Your instructions: Some entries follow. Reproduce exactly the lines starting at the one with "flip_h, flip_v. simpl." and stopping after the one with "- x, y); simpl; split; [lia|f_equal; lia]".

Data:
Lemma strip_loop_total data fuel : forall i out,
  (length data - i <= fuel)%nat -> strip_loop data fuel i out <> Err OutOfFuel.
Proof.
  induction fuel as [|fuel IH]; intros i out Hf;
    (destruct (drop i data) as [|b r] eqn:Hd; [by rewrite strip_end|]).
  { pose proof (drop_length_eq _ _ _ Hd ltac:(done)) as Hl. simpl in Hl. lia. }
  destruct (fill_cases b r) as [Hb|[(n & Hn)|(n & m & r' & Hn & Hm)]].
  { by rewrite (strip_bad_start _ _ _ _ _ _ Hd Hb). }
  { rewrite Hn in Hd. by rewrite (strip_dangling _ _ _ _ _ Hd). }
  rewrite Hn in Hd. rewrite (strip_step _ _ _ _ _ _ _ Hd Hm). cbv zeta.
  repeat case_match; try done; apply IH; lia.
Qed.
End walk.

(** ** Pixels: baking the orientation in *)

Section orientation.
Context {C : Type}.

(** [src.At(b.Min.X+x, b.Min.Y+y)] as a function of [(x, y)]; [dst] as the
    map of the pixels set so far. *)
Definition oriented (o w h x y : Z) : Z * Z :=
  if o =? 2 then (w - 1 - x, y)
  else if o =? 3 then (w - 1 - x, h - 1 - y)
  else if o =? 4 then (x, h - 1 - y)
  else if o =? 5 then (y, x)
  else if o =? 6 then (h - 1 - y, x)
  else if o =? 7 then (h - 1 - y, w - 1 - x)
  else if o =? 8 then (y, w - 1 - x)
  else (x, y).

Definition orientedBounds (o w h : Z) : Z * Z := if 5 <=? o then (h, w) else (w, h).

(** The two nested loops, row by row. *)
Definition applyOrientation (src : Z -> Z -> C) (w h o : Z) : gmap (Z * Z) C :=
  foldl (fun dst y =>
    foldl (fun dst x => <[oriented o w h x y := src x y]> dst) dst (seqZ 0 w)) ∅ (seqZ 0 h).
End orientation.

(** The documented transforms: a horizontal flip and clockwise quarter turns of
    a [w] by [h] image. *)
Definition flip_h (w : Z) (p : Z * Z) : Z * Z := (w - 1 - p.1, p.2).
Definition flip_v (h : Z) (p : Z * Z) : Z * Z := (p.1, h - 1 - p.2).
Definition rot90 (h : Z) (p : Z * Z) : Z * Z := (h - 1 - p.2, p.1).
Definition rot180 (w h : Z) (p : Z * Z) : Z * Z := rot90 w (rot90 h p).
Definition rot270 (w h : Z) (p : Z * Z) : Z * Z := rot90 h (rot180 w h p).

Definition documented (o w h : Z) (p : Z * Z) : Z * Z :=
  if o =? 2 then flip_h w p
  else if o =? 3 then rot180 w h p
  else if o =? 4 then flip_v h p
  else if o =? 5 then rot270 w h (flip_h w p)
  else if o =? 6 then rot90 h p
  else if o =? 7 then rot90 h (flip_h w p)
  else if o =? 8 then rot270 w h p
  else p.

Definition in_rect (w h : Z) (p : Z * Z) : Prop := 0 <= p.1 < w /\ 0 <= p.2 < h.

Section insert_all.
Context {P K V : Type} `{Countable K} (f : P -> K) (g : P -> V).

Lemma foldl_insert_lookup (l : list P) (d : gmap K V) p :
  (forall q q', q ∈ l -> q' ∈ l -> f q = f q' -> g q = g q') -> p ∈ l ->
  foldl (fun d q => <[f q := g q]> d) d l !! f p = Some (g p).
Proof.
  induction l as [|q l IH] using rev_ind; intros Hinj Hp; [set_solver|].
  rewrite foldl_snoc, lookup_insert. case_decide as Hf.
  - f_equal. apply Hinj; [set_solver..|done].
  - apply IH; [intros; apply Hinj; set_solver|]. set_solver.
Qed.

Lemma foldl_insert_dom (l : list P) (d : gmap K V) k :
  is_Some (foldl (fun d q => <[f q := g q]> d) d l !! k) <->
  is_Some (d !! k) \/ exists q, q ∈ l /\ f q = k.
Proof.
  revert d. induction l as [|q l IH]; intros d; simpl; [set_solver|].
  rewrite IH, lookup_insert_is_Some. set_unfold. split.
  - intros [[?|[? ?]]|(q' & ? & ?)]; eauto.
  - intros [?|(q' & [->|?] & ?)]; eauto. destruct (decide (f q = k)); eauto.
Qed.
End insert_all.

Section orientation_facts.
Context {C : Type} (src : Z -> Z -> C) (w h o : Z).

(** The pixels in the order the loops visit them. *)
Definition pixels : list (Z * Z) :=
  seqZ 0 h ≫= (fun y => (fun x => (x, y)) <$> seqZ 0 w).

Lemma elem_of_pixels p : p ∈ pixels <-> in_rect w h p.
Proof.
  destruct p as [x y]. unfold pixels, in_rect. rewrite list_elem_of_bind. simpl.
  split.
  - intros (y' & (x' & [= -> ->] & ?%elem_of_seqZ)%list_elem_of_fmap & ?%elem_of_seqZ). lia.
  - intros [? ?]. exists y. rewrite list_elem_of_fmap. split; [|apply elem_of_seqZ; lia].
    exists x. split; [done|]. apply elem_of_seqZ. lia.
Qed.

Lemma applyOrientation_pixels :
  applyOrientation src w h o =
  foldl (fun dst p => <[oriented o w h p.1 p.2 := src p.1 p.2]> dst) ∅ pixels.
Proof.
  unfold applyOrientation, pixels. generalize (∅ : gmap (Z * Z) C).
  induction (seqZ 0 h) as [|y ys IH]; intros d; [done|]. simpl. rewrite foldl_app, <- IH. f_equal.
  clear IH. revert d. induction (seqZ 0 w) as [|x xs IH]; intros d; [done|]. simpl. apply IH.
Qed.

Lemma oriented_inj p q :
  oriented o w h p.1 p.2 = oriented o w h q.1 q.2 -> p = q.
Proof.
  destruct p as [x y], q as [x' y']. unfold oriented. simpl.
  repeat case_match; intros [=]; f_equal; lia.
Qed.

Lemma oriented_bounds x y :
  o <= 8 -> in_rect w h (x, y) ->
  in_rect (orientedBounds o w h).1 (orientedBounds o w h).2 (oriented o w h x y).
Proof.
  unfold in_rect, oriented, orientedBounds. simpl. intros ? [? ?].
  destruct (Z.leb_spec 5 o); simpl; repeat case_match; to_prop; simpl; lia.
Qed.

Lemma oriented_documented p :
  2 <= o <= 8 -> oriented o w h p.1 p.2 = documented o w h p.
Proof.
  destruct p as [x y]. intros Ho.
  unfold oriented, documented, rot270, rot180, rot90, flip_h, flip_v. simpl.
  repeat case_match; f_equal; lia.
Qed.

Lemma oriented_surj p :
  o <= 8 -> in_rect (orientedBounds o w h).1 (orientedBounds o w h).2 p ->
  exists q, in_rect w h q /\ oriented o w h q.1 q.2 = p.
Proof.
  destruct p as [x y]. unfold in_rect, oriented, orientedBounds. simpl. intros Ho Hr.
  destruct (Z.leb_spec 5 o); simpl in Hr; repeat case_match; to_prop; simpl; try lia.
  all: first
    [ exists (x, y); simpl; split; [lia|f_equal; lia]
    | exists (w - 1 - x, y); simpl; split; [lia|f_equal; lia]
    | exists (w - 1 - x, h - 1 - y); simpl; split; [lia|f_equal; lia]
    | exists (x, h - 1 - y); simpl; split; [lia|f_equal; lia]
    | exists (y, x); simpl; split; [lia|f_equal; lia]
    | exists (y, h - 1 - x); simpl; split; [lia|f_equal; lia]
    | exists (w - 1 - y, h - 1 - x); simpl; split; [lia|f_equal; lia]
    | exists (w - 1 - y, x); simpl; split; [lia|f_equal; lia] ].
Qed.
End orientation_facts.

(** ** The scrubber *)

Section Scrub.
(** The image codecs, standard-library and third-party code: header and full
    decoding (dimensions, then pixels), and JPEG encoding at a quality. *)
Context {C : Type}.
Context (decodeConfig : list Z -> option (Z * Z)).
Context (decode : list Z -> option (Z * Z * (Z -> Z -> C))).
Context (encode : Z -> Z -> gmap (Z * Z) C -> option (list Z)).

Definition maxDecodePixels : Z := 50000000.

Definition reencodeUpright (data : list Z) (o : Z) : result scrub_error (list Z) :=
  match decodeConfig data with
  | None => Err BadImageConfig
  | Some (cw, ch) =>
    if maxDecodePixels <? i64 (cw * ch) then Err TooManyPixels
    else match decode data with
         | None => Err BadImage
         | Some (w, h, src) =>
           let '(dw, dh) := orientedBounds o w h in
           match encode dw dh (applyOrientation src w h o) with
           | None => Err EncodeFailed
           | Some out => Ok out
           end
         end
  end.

---

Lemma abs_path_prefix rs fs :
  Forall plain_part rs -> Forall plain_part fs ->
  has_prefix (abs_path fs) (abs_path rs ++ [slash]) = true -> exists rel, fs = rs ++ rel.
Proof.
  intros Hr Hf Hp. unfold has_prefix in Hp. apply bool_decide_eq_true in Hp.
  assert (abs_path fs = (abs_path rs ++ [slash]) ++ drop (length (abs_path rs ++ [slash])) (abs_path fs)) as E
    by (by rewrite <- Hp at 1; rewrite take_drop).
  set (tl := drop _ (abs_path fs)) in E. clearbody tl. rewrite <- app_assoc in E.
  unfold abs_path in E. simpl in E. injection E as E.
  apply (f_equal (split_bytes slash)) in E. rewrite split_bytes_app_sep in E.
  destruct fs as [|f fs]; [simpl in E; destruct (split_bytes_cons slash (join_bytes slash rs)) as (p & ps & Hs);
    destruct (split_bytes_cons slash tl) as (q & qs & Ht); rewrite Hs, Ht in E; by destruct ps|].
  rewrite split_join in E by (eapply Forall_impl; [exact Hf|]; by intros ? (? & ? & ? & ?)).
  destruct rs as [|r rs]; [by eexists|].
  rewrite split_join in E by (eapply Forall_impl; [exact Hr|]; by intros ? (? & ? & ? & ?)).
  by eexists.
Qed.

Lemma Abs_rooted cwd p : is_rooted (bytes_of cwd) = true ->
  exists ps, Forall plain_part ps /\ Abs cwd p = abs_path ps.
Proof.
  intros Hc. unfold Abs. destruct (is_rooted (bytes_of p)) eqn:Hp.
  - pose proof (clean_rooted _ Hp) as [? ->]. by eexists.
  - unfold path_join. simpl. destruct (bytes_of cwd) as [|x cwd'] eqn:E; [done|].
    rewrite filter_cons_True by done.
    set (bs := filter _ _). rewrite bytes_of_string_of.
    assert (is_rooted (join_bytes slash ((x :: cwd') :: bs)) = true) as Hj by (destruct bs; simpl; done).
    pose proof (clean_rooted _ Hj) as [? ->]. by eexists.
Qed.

Task answer:
  unfold oriented, documented, rot270, rot180, rot90, flip_h, flip_v. simpl.
  repeat case_match; f_equal; lia.
Qed.

Lemma oriented_surj p :
  o <= 8 -> in_rect (orientedBounds o w h).1 (orientedBounds o w h).2 p ->
  exists q, in_rect w h q /\ oriented o w h q.1 q.2 = p.
Proof.
  destruct p as [x y]. unfold in_rect, oriented, orientedBounds. simpl. intros Ho Hr.
  destruct (Z.leb_spec 5 o); simpl in Hr; repeat case_match; to_prop; simpl; try lia.
  all: first
    [ exists (x, y); simpl; split; [lia|f_equal; lia]
    | exists (w - 1 - x, y); simpl; split; [lia|f_equal; lia]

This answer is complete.